**To do**
Once the line containing "k' ∧ kinv k' ∧" is found in the entries below, reproduce it and every line after it, stopping at and including the line containing "intros Hk Hend."; reproduce nothing else, and keep each line exact.
Segment Start: Information given
(* ===== verification/Wait.v ===== *)
(** * Waiting for children and reclaiming processes

    [process_remove], [process_close_files], [process_destroy] and [do_wait] of
    [kernel/sched.c].  A process that has left the table is torn down completely:
    every block it owns goes to [kfree], its address space is torn down, and
    nothing else of the memory changes ([releases]). *)

From S2P Require Import Prelude Proc Sched SchedInv SchedSpec KInv Exit.

Section Wait.
Context {KE : KEnv} {KO : KEnvOk}.
Implicit Types (k s : kst) (p c i j a : Z) (q ch : process).
#[local] Opaque pick highest.

(** ** Changes outside the table *)

(** [k'] differs from [k] only in the process [c], the open files and the heap. *)
Record off_table c k k' : Prop := {
  ot_processes : processes k' = processes k;
  ot_count : process_count k' = process_count k;
  ot_current : current_process k' = current_process k;
  ot_idle : idle_process k' = idle_process k;
  ot_init : init_process k' = init_process k;
  ot_cursor : rr_cursor k' = rr_cursor k;
  ot_next : next_pid k ≤ next_pid k';
  ot_procs p : p ≠ c → procs k' !! p = procs k !! p }.

#[global] Instance off_table_preorder c : PreOrder (off_table c).
Proof.
  split; [by intros k; split|]. intros k1 k2 k3 H1 H2. pose proof H1 as []. pose proof H2 as [].
  split; try congruence; [lia|]. intros p Hp. by rewrite (ot_procs _ _ _ H2), (ot_procs _ _ _ H1).
Qed.

Lemma off_table_kinv c k k' : off_table c k k' → kinv k → heap_ok k' →
  ¬ in_table k c → c ≠ idle_process k → kinv k'.
Proof.
  intros [Hp Hn Hc Hi Hin Hr Hx Hq] Hk Hh Hct Hci.
  assert (∀ p, in_table k' p ↔ in_table k p) as Htab by (intros; unfold in_table; by rewrite Hp).
  assert (∀ p, in_table k' p → procs k' !! p = procs k !! p) as Hsame.
  { intros p Hpt%Htab. apply Hq. by intros ->. }
  split.
  - rewrite Hp. apply Hk.
  - intros p Hpt. rewrite Hsame by done. by apply (inv_table _ Hk), Htab.
  - unfold slot_at. rewrite Hp. apply (inv_nodup _ Hk).
  - unfold used_slots. rewrite Hn, Hp. apply (inv_count _ Hk).
  - rewrite Hr. apply Hk.
  - rewrite Hi, Hp. apply Hk.
  - rewrite Hi, Hq by done. apply Hk.
  - rewrite Hin. intros Hnz. destruct (inv_init _ Hk Hnz) as [Ht ?]. rewrite Htab.
    split; [done|]. rewrite Hsame; [done|]. by apply Htab.
  - unfold current_known. rewrite Hc, Hi, Hp. apply Hk.
  - intros p q Hpt Hpq. rewrite Hsame in Hpq by done. rewrite Hc.
    by apply (inv_running _ Hk); [apply Htab|].
  - intros p q Hpt Hpq. rewrite Hsame in Hpq by done. apply Htab in Hpt.
    pose proof (inv_pid _ Hk p q Hpt Hpq). lia.
  - intros p q p' q' Hpt Hpt' Hpq Hpq'. rewrite Hsame in Hpq, Hpq' by done.
    apply (inv_pid_inj _ Hk p q p' q'); try done; by apply Htab.
  - intros p q Hpt Hpq. rewrite Hsame in Hpq by done.
    by apply (inv_kthread _ Hk p); [apply Htab|].
  - done.
Qed.

(** ** Giving memory back *)

(** From [k] to [s] the blocks [B] and the address spaces [S] were given back, and
    nothing else of the memory changed; only [procs] may differ otherwise. *)
Record releases (B S : Z → Prop) k s : Prop := {
  rl_live a : live (env s) a ↔ live (env k) a ∧ ¬ B a;
  rl_space t : space (env s) t ↔ space (env k) t ∧ ¬ S t;
  rl_view t : space (env s) t → view (env s) t = view (env k) t;
  rl_vfiles a : live (env s) a → vfiles s !! a = vfiles k !! a;
  rl_rest : s <| procs := procs k |> <| vfiles := vfiles k |> <| env := env k |> = k }.

Definition nothing (_ : Z) : Prop := False.

Lemma releases_trans B1 S1 B2 S2 B S k1 k2 k3 :
  releases B1 S1 k1 k2 → releases B2 S2 k2 k3 →
  (∀ a, B a ↔ B1 a ∨ B2 a) → (∀ t, S t ↔ S1 t ∨ S2 t) → releases B S k1 k3.
Proof.
  intros [L1 P1 V1 F1 R1] [L2 P2 V2 F2 R2] HB HS. split.
  - intros a. rewrite L2, L1, HB. tauto.
  - intros t. rewrite P2, P1, HS. tauto.
  - intros t Ht. rewrite V2 by done. apply V1. by apply P2.
  - intros a Ha. rewrite F2 by done. apply F1. by apply L2.
  - rewrite <-R1. rewrite <-R2 at 1. done.
Qed.

Lemma releases_iff B S B' S' k s : releases B S k s → (∀ a, B a ↔ B' a) → (∀ t, S t ↔ S' t) →
  releases B' S' k s.
Proof.
  intros [L P V F R] HB HS. split; try done; intros x; [rewrite L, HB|rewrite P, HS]; done.
Qed.

Lemma releases_refl k : releases nothing nothing k k.
Proof. split; [unfold nothing; intros; tauto..|done|done|by destruct k]. Qed.

Lemma releases_put B S k s p q : releases B S k s → releases B S k (put s p q).
Proof. intros [L P V F R]. split; done. Qed.

Definition freed k a : kst :=
  k <| env := kfree a (env k) |> <| procs := delete a (procs k) |>
    <| vfiles := delete a (vfiles k) |>.

Lemma releases_freed k a : live (env k) a → releases (λ x, x = a) nothing k (freed k a).
Proof.
  intros Ha. split; simpl.
  - by apply kfree_live.
  - intros t. destruct (kfree_space _ _ Ha t) as [-> _]. unfold nothing. tauto.
  - intros t Ht. destruct (kfree_space _ _ Ha t) as [E Hv]. by apply Hv, E.
  - intros x Hx. apply kfree_live in Hx as [_ Hne]; [|done]. by rewrite lookup_delete_ne.
  - by destruct k.
Qed.
(** Files, table entry, or the way back. *)
Lemma fork_files_wp q0 s kstack : cloning k dst q0 s → grown k u dst q0 s → next_pid s = n + 1 →
  0 < kstack → kstack + 32768 < 2 ^ 64 → src ≠ dst →
  q0 = base <| pml4 := pml4 q0 |> <| kstack_top := u64 (kstack + 32768) |>
         <| context := r <| rax := 0 |> |> <| context_ptr := dst |>
         <| sse_state := sse_state qs |> →
  pml4 q0 ≠ 0 →
  wp (ok ← clone_files src dst;
      if negb ok then clone_undo dst kstack ;; mret 0 else
      res ← add_process dst;
      if res <? 0 then clone_undo dst kstack ;; mret 0 else mret dst) fork_post s.
Proof.
  intros Hc Hg Hn H1 H2 Hne Eq0 Hpm. pose proof (inv_heap _ Hk) as Hh.
  pose proof (clone_files_wp k u dst q0 qs src s Hh Hsrc Hne Hc Hg) as Hwp.
  apply wp_run in Hwp as (ok & s' & E & q' & Hq'); [|by rewrite Eq0, Hbase].
  apply wp_bind. eapply wp_of_eq; [exact E|]. apply clone_files_next in E. destruct ok; simpl.
  - eapply fork_enters; [exact Hq'|congruence|]. intros k' Ee Hf.
    pose proof Hq' as [Hc' Hg' Es _ _]. rewrite Eq0 in Es.
    assert (item q' (OSpace dst) (pml4 q0)) as Hsp by (rewrite Es, Hbase; done).
    assert (item q' (OStack dst) kstack) as Hst.
    { destruct (stack_base kstack H1 H2) as [Hb Hb0]. rewrite Es, Hbase. simpl. by rewrite Hb. }
    assert (pml4 q' = pml4 q0) as Epm by by rewrite Es.
    assert (kstack_top q' = kstack + 32768) as Eks by (rewrite Es; simpl; apply wrap_small; lia).
    rewrite Hbase in Es. split; [rewrite Es; done..|exact Hf| | |].
    + exists kstack. rewrite Eks, Ee. split_and!; [done|done|done| |].
      * apply (gr_live _ _ _ _ _ Hg'). right. right. by left.
      * apply (gr_block _ _ _ _ _ Hg'). right. by left.
    + rewrite Epm, Ee. split_and!; [done| |by apply (gr_table _ _ _ _ _ Hg')].
      apply (gr_space _ _ _ _ _ Hg'). by right.
    + intros Hu Hu0. rewrite Epm, Ee. apply (gr_own _ _ _ _ _ Hg'); [done|].
      apply (heap_held k Hh (OSpace src) u). by exists qs.
  - destruct Hq' as (Hc' & Hg' & Es). apply wp_bind.
    eapply wp_mono; [apply (clone_undo_wp k u dst q' s' kstack); try done|].
    + rewrite Es, Eq0. done.
    + rewrite Es, Eq0, Hbase. done.
    + by rewrite Es.
    + intros [] s2 Ha. apply wp_ret. by apply fork_gives_up.
Qed.
Lemma signal_deliver_post k q r : kinv k → let cur := current_process k in
  cur ≠ 0 → cur ≠ idle_process k → procs k !! cur = Some q →
  ∃ res k', signal_check_and_deliver r k = Done res k' ∧ deliver_post k q r res k'.
Proof.
  intros Hk cur Hnz Hni Hq. pose proof (heap_signals _ (inv_heap _ Hk) _ _ Hq) as Hok.
  unfold signal_check_and_deliver.
  erewrite bind_done by done. fold cur. rewrite (proj2 (nz_true _) Hnz). simpl.
  erewrite bind_done by by apply load_eq.
  destruct (inside_signal_handler q) eqn:Ein.
  { do 2 eexists. split; [done|]. apply DeliverNothing. by left. }
  fold (actionable q). destruct (nz (actionable q)) eqn:Ea; simpl.
  2:{ apply nz_false in Ea. do 2 eexists. split; [done|]. apply DeliverNothing. by right. }
  apply nz_true in Ea. pose proof (first_signal_deliverable q Hok Ea) as Hd.
  set (n := first_signal (actionable q)) in *. pose proof (dl_range _ _ Hd) as Hn.
  erewrite bind_done by by eapply upd_eq. fold (taken q n). fold (put k cur (taken q n)).
  destruct (lookup_lt_is_Some_2 (signal_handlers q) (Z.to_nat n)) as [h Hh].
  { rewrite (so_handlers _ _ Hok). lia. }
  erewrite bind_done by (unfold from_opt; by rewrite Hh).
  assert (procs (put k cur (taken q n)) !! cur = Some (taken q n)) as Hq1
    by by rewrite lookup_put, decide_True.
  destruct (Z.eqb_spec h 0) as [->|Hh0].
  - fold (fatal n). destruct (fatal n) eqn:Ef.
    + destruct (do_exit_post (put k cur (taken q n)) n (taken q n)) as (fr & k' & E & HP);
        [by apply kinv_taken|done..|].
      erewrite bind_done by exact E. do 2 eexists. split; [done|]. by eapply DeliverExit.
    + do 2 eexists. split; [done|]. by eapply DeliverIgnored.
  - erewrite bind_done by (eapply upd_eq; [done|exact Hq1]).
    eexists _, (put k cur
      ((taken q n) <| inside_signal_handler := true |> <| saved_user_context := r |>)).
    split; [by rewrite <-(put_put k cur (taken q n))|]. by eapply DeliverHandler.
Qed.

(** C8: [signal_check_and_deliver] takes the lowest pending signal that is not
    blocked, and only when no handler is running.  With a handler the process is
    resumed there with the signal number as argument and its registers saved;
    without one, SIGINT, SIGKILL and SIGTERM end the process and any other
    signal is dropped. *)
Theorem signal_delivery_correct k q r : kinv k → let cur := current_process k in
  cur ≠ 0 → cur ≠ idle_process k → procs k !! cur = Some q →
  ∃ res k', signal_check_and_deliver r k = Done res k' ∧ deliver_post k q r res k'.
Proof. apply signal_deliver_post. Qed.

Lemma sys_sigreturn_eq k q r : procs k !! 0 = None → procs k !! current_process k = Some q →
  inside_signal_handler q = true →
  sys_sigreturn r k = Done (saved_user_context q, rax (saved_user_context q))
    (put k (current_process k) (q <| inside_signal_handler := false |>)).
Proof.
  intros H0 Hq Ein. pose proof (heap_nonnull _ _ _ H0 Hq) as Hp. unfold sys_sigreturn.
  erewrite bind_done by done. rewrite (proj2 (nz_true _) Hp). simpl.
  erewrite bind_done by by apply load_eq. rewrite Ein. simpl.
  by erewrite bind_done by by eapply upd_eq.
Qed.


(** ** The interrupt path *)

Lemma deliver_kinv k q r res k' : kinv k → procs k !! current_process k = Some q →
  deliver_post k q r res k' → kinv k'.
Proof.
  intros Hk Hq HP. destruct HP as [| n |n fr k' _ _ _ HP|n h]; [done|by apply kinv_taken|apply HP|].
  eapply kinv_put; [done|done| |done]. transitivity (taken q n); [apply taken_same|by split].
Qed.

Lemma signal_check_safe k r : kinv k →
  ∃ res k', signal_check_and_deliver r k = Done res k' ∧ kinv k' ∧
    (∀ r', res = SigReturn r' → ∀ p q, procs k !! p = Some q → is_Some (procs k' !! p)).
Proof.
  intros Hk. destruct (decide (current_process k = 0)) as [E0|Hnz].
  { exists (SigReturn r), k. split_and!; [|done|by intros ??? q ->].
    unfold signal_check_and_deliver. erewrite bind_done by done. by rewrite E0. }
  destruct (ok_current _ (kinv_sched_ok k Hk) Hnz) as [q Hq].
  destruct (decide (current_process k = idle_process k)) as [Ei|Hni].
  - exists (SigReturn r), k. split_and!; [|done|by intros ??? q' ->].
    destruct (inv_idle_proc _ Hk) as (qi & Hqi & _ & _ & Hp). rewrite <-Ei in Hqi.
    assert (qi = q) as -> by congruence.
    unfold signal_check_and_deliver. erewrite bind_done by done. rewrite (proj2 (nz_true _) Hnz).
    simpl. erewrite bind_done by by apply load_eq. rewrite Hp. by destruct (inside_signal_handler q).
  - destruct (signal_deliver_post k q r Hk Hnz Hni Hq) as (res & k' & E & HP).
    exists res, k'. split_and!; [done|by eapply deliver_kinv|].
    intros r' -> p q' Hq'. inversion HP; subst; rewrite ?lookup_put; try done.
    + destruct (decide _); [done|by rewrite Hq'].
    + destruct (decide _); [done|by rewrite Hq'].
Qed.

(** The frame [scheduler] returns can be read. *)
Lemma frame_regs_eq k regs fr k' r : kinv k → sched_ends k regs fr k' →
  ∃ r0, frame_regs r fr k' = Done r0 k'.
Proof.
  intros Hk [Hf Hk' Hev _ HP]. pose proof (heap_null _ (inv_heap _ Hk')) as H0.
  assert (∀ p, fr = ContextOf p → is_Some (procs k' !! p)) as Hp.
  { intros p ->. inversion HP as [i q k1 Hsel _ _ _ Hq _ E|k1 _ _ _ _ E|]; subst.
    - unfold resume_frame in E. destruct (_ =? _).
      + unfold frame_of_regs in E. by destruct (is_some regs).
      + injection E as <-. by eexists.
    - rewrite idle_frame_prep in E by done. injection E as <-.
      destruct (inv_idle_proc _ Hk') as (q & Hq & _). rewrite (ev_idle _ _ Hev) in Hq. by eexists. }
  destruct fr as [|p|]; [by eexists| |done].
  destruct (Hp p eq_refl) as [q Hq]. exists (context q). unfold frame_regs.
  by erewrite bind_done by (apply load_eq; [by eapply heap_nonnull|done]).
Qed.

Lemma resume_safe k regs fr k' r : kinv k → sched_ends k regs fr k' →
  ∃ res k2, resume_with_signals r fr k' = Done res k2 ∧ kinv k2.
Proof.
  intros Hk Hend. pose proof (se_inv _ _ _ _ Hend) as Hk'.
  destruct (frame_regs_eq k regs fr k' r Hk Hend) as [r0 Er].
  unfold resume_with_signals. erewrite bind_done by exact Er.
  destruct (_ =? 3); [|by do 2 eexists].
  destruct (signal_check_safe k' r0 Hk') as (res & k1 & E & Hk1 & Hsome).
  erewrite bind_done by exact E. destruct res as [r1|fr1]; [|by do 2 eexists].
  destruct fr as [|p|].
  - erewrite bind_done by done. by do 2 eexists.
  - assert (is_Some (procs k' !! p)) as [q Hq].
    { unfold frame_regs in Er. apply bind_inv in Er as (q & s & Eq & _). unfold load in Eq.
      destruct (p =? 0); [done|]. by destruct (procs k' !! p). }
    destruct (Hsome r1 eq_refl p q Hq) as [q1 Hq1].
    pose proof (heap_null _ (inv_heap _ Hk1)) as H0.
    unfold set_frame_regs. erewrite bind_done by (eapply upd_eq; [by eapply heap_nonnull|done]).
    do 2 eexists. split; [done|]. eapply (kinv_put k1 p q1); [done|done|by split|done].
  - by destruct (se_frame _ _ _ _ Hend).
Qed.

Lemma interrupts_safe k r : kinv k →
  (∃ res k', timer_interrupt r k = Done res k' ∧ kinv k') ∧
  (∃ res k', yield_interrupt r k = Done res k' ∧ kinv k').
Proof.
  intros Hk. split.
  - set (k0 := k <| timer_ticks := u64 (timer_ticks k + 1) |>).
    assert (kinv k0) as Hk0.
    { apply (evolves_kinv k); [by split|done|apply Hk|apply Hk|]. exact (inv_running _ Hk). }
    destruct (kinv_scheduler k0 (Some r) Hk0) as (fr & k1 & E & Hend); [by left|].
    destruct (resume_safe k0 _ fr k1 r Hk0 Hend) as (res & k2 & E2 & Hk2).
    unfold timer_interrupt. erewrite bind_done by done. fold k0.
    erewrite bind_done by exact E. erewrite bind_done by exact E2. by do 2 eexists.
  - destruct (kinv_scheduler k (Some r) Hk) as (fr & k1 & E & Hend); [by left|].
    destruct (resume_safe k _ fr k1 r Hk Hend) as (res & k2 & E2 & Hk2).
    unfold yield_interrupt. erewrite bind_done by exact E. by eauto.
Qed.

(** The timer interrupt and the yield interrupt never fault or panic: a
    process is selected, its signals are handled, and the invariant of the
    process subsystem holds when the handler returns or is left. *)
Theorem interrupt_safe k r : kinv k →
  (∃ res k', timer_interrupt r k = Done res k' ∧ kinv k') ∧
  (∃ res k', yield_interrupt r k = Done res k' ∧ kinv k').
Proof. apply interrupts_safe. Qed.
End SignalProps.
Segment End: Information given
**Answer for this exercise**
  ∃ res k', signal_check_and_deliver r k = Done res k' ∧ kinv k' ∧
    (∀ r', res = SigReturn r' → ∀ p q, procs k !! p = Some q → is_Some (procs k' !! p)).
Proof.
  intros Hk. destruct (decide (current_process k = 0)) as [E0|Hnz].
  { exists (SigReturn r), k. split_and!; [|done|by intros ??? q ->].
    unfold signal_check_and_deliver. erewrite bind_done by done. by rewrite E0. }
  destruct (ok_current _ (kinv_sched_ok k Hk) Hnz) as [q Hq].
  destruct (decide (current_process k = idle_process k)) as [Ei|Hni].
  - exists (SigReturn r), k. split_and!; [|done|by intros ??? q' ->].
    destruct (inv_idle_proc _ Hk) as (qi & Hqi & _ & _ & Hp). rewrite <-Ei in Hqi.
    assert (qi = q) as -> by congruence.
    unfold signal_check_and_deliver. erewrite bind_done by done. rewrite (proj2 (nz_true _) Hnz).
    simpl. erewrite bind_done by by apply load_eq. rewrite Hp. by destruct (inside_signal_handler q).
  - destruct (signal_deliver_post k q r Hk Hnz Hni Hq) as (res & k' & E & HP).
    exists res, k'. split_and!; [done|by eapply deliver_kinv|].
    intros r' -> p q' Hq'. inversion HP; subst; rewrite ?lookup_put; try done.
    + destruct (decide _); [done|by rewrite Hq'].
    + destruct (decide _); [done|by rewrite Hq'].
Qed.

(** The frame [scheduler] returns can be read. *)
Lemma frame_regs_eq k regs fr k' r : kinv k → sched_ends k regs fr k' →
  ∃ r0, frame_regs r fr k' = Done r0 k'.
Proof.
  intros Hk [Hf Hk' Hev _ HP]. pose proof (heap_null _ (inv_heap _ Hk')) as H0.
  assert (∀ p, fr = ContextOf p → is_Some (procs k' !! p)) as Hp.
  { intros p ->. inversion HP as [i q k1 Hsel _ _ _ Hq _ E|k1 _ _ _ _ E|]; subst.
    - unfold resume_frame in E. destruct (_ =? _).
      + unfold frame_of_regs in E. by destruct (is_some regs).
      + injection E as <-. by eexists.
    - rewrite idle_frame_prep in E by done. injection E as <-.
      destruct (inv_idle_proc _ Hk') as (q & Hq & _). rewrite (ev_idle _ _ Hev) in Hq. by eexists. }
  destruct fr as [|p|]; [by eexists| |done].
  destruct (Hp p eq_refl) as [q Hq]. exists (context q). unfold frame_regs.
  by erewrite bind_done by (apply load_eq; [by eapply heap_nonnull|done]).
Qed.

Lemma resume_safe k regs fr k' r : kinv k → sched_ends k regs fr k' →
  ∃ res k2, resume_with_signals r fr k' = Done res k2 ∧ kinv k2.
Proof.
  intros Hk Hend. pose proof (se_inv _ _ _ _ Hend) as Hk'.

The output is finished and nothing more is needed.